___ Provided information ___
Lemma Cut_first (sep : ascii) (a b : string) :
  urlquery.Contains sep a = false ->
  urlquery.Cut sep (a ++ String sep b) = (a, b).
Proof.
  induction a as [|x a IH]; intros Ha.
  - change (urlquery.Cut sep (String sep b) = ("", b)). simpl. now rewrite Ascii.eqb_refl.
  - simpl in Ha. apply orb_false_iff in Ha as [Hx Ha].
    rewrite sapp_cons. simpl. rewrite Hx, (IH Ha). reflexivity.
Qed.

(** One pair key=value, both escaped, parses back to the key and the
    value. *)
Lemma parse_piece_pair (m : Values.t) (err : option error) (k x : string) :
  urlquery.parse_piece (m, err) (url.QueryEscape k ++ "=" ++ url.QueryEscape x)
  = (Values.Add m k x, err).
Proof.
  unfold urlquery.parse_piece.
  rewrite !Contains_app, !QueryEscape_Contains by reflexivity.
  change (urlquery.Contains ";" "=") with false. cbn [orb].
  assert (Hne : String.eqb (url.QueryEscape k ++ "=" ++ url.QueryEscape x) "" = false).
  { destruct (url.QueryEscape k); reflexivity. }
  rewrite Hne. change ("=" ++ url.QueryEscape x) with (String "=" (url.QueryEscape x)).
  rewrite Cut_first by (now apply QueryEscape_Contains).
  now rewrite !QueryUnescape_QueryEscape.
Qed.

Lemma Query_callback (t v : string) :
  Query (callback_query t v)
  = Values.Add (Values.Add ∅ "oauth_token" t) "oauth_verifier" v.
Proof.
  unfold Query, urlquery.ParseQuery.
  change (String.eqb (callback_query t v) "") with false. cbn iota.
  change (callback_query t v) with
    ((url.QueryEscape "oauth_token" ++ "=" ++ url.QueryEscape t)
       ++ String "&" (url.QueryEscape "oauth_verifier" ++ "=" ++ url.QueryEscape v)).
  assert (Hamp : forall k x, urlquery.Contains "&" (url.QueryEscape k ++ "=" ++ url.QueryEscape x)
                             = false).
  { intros k x. rewrite !Contains_app, !QueryEscape_Contains by reflexivity. reflexivity. }
  rewrite pieces_no_amp by apply Hamp.
  change (urlquery.pieces ?c (String "&" ?r)) with (c :: urlquery.pieces "" r).
  rewrite pieces_whole by apply Hamp.
  cbn [fold_left]. change ("" ++ ?a) with a.
  now rewrite !parse_piece_pair.
Qed.

Lemma Get_callback (t v : string) :
  Values.Get (Query (callback_query t v)) "oauth_token" = t /\
  Values.Get (Query (callback_query t v)) "oauth_verifier" = v.
Proof.
  rewrite Query_callback. unfold Values.Get, Values.Add, Values.t. split.
  - rewrite lookup_insert_ne by discriminate. rewrite lookup_insert_eq, lookup_empty. reflexivity.
  - rewrite lookup_insert_eq, lookup_insert_ne by discriminate. rewrite lookup_empty. reflexivity.
Qed.

(** X5: for the callback the provider makes, with the token and the
    verifier escaped in its query, [RedirectRequired] is true exactly when
    the verifier is empty, whatever bytes the token and the verifier hold;
    a callback without a verifier always requires the redirect. *)
Theorem RedirectRequired_callback (t v : string) :
  RedirectRequired (callback_query t v) = String.eqb v "" /\
  RedirectRequired ("oauth_token=" ++ url.QueryEscape t) = true.
Proof.
  split.
  - unfold RedirectRequired. now rewrite (proj2 (Get_callback t v)).
  - unfold RedirectRequired, Query, urlquery.ParseQuery.
    change (String.eqb ("oauth_token=" ++ url.QueryEscape t) "") with false. cbn iota.
    change ("oauth_token=" ++ url.QueryEscape t) with
      (url.QueryEscape "oauth_token" ++ "=" ++ url.QueryEscape t).
    rewrite pieces_whole.
    + cbn [fold_left]. change ("" ++ ?a) with a.
      rewrite parse_piece_pair. unfold Values.Get, Values.Add, Values.t. cbn [fst].
      rewrite lookup_insert_ne by discriminate. now rewrite lookup_empty.
    + rewrite !Contains_app, !QueryEscape_Contains by reflexivity. reflexivity.
Qed.

(** ** The access-token leg *)

(** [AuthorizeToken] run on a token the store holds. *)
Lemma AuthorizeToken_run env self rawQuery w element u :
  cache.table (tokenCache w) (Values.Get (Query rawQuery) "oauth_token") = Some element ->
  Parse env (AccessToken self) = Some u ->
  let req := signed env u
               (<["oauth_verifier" := Values.Get (Query rawQuery) "oauth_verifier"]>
                (<["oauth_token" := Values.Get (Query rawQuery) "oauth_token"]>
                 (mandatory env self (ticks w))))
               (url.QueryEscape (ConsumerSecret self) ++ "&"
                ++ url.QueryEscape (item_String (cache.e_value element))) in
  AuthorizeToken env self rawQuery w =
  (Returned
     match Do env req with
     | DoError err => ("", "", Some err)
     | ReadError err => ("", "", Some err)
     | Body body =>
         match urlquery.ParseQuery body with
         | (_, Some err) => ("", "", Some err)
         | (parts, None) =>
             (Values.Get parts "oauth_token", Values.Get parts "oauth_token_secret", None)
         end
     end,
   {| tokenCache := cache.moveToFront (tokenCache w) element;
      ticks := S (S (ticks w));
      sent := (sent w ++ [req])%list;
      redirects := redirects w |}).
Proof.
  intros Hhit Hu req. unfold AuthorizeToken, bind, tokenCache_Get, cache.Get.
  rewrite Hhit. cbn [with_cache]. rewrite headers_run.
  cbn [assert_tokenCacheItem ret GET req_URL]. rewrite Hu. cbn [deref ret].
  unfold client_Do. fold (mandatory env self (ticks w)).
  change (GET (Some u) _) with req.
  destruct (Do env req) as [err|err|body]; try reflexivity.
  destruct (urlquery.ParseQuery body) as [parts [err|]]; reflexivity.
Qed.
___
## Work task
Take the lines above from the one containing "Theorem RedirectRequired_callback (t" down to the one containing "(_, Some err)", and transcribe them exactly, both ends included.

## Solved exercise
Theorem RedirectRequired_callback (t v : string) :
  RedirectRequired (callback_query t v) = String.eqb v "" /\
  RedirectRequired ("oauth_token=" ++ url.QueryEscape t) = true.
Proof.
  split.
  - unfold RedirectRequired. now rewrite (proj2 (Get_callback t v)).
  - unfold RedirectRequired, Query, urlquery.ParseQuery.
    change (String.eqb ("oauth_token=" ++ url.QueryEscape t) "") with false. cbn iota.
    change ("oauth_token=" ++ url.QueryEscape t) with
      (url.QueryEscape "oauth_token" ++ "=" ++ url.QueryEscape t).
    rewrite pieces_whole.
    + cbn [fold_left]. change ("" ++ ?a) with a.
      rewrite parse_piece_pair. unfold Values.Get, Values.Add, Values.t. cbn [fst].
      rewrite lookup_insert_ne by discriminate. now rewrite lookup_empty.
    + rewrite !Contains_app, !QueryEscape_Contains by reflexivity. reflexivity.
Qed.

(** ** The access-token leg *)

(** [AuthorizeToken] run on a token the store holds. *)
Lemma AuthorizeToken_run env self rawQuery w element u :
  cache.table (tokenCache w) (Values.Get (Query rawQuery) "oauth_token") = Some element ->
  Parse env (AccessToken self) = Some u ->
  let req := signed env u
               (<["oauth_verifier" := Values.Get (Query rawQuery) "oauth_verifier"]>
                (<["oauth_token" := Values.Get (Query rawQuery) "oauth_token"]>
                 (mandatory env self (ticks w))))
               (url.QueryEscape (ConsumerSecret self) ++ "&"
                ++ url.QueryEscape (item_String (cache.e_value element))) in
  AuthorizeToken env self rawQuery w =
  (Returned
     match Do env req with
     | DoError err => ("", "", Some err)
     | ReadError err => ("", "", Some err)
     | Body body =>
         match urlquery.ParseQuery body with
         | (_, Some err) => ("", "", Some err)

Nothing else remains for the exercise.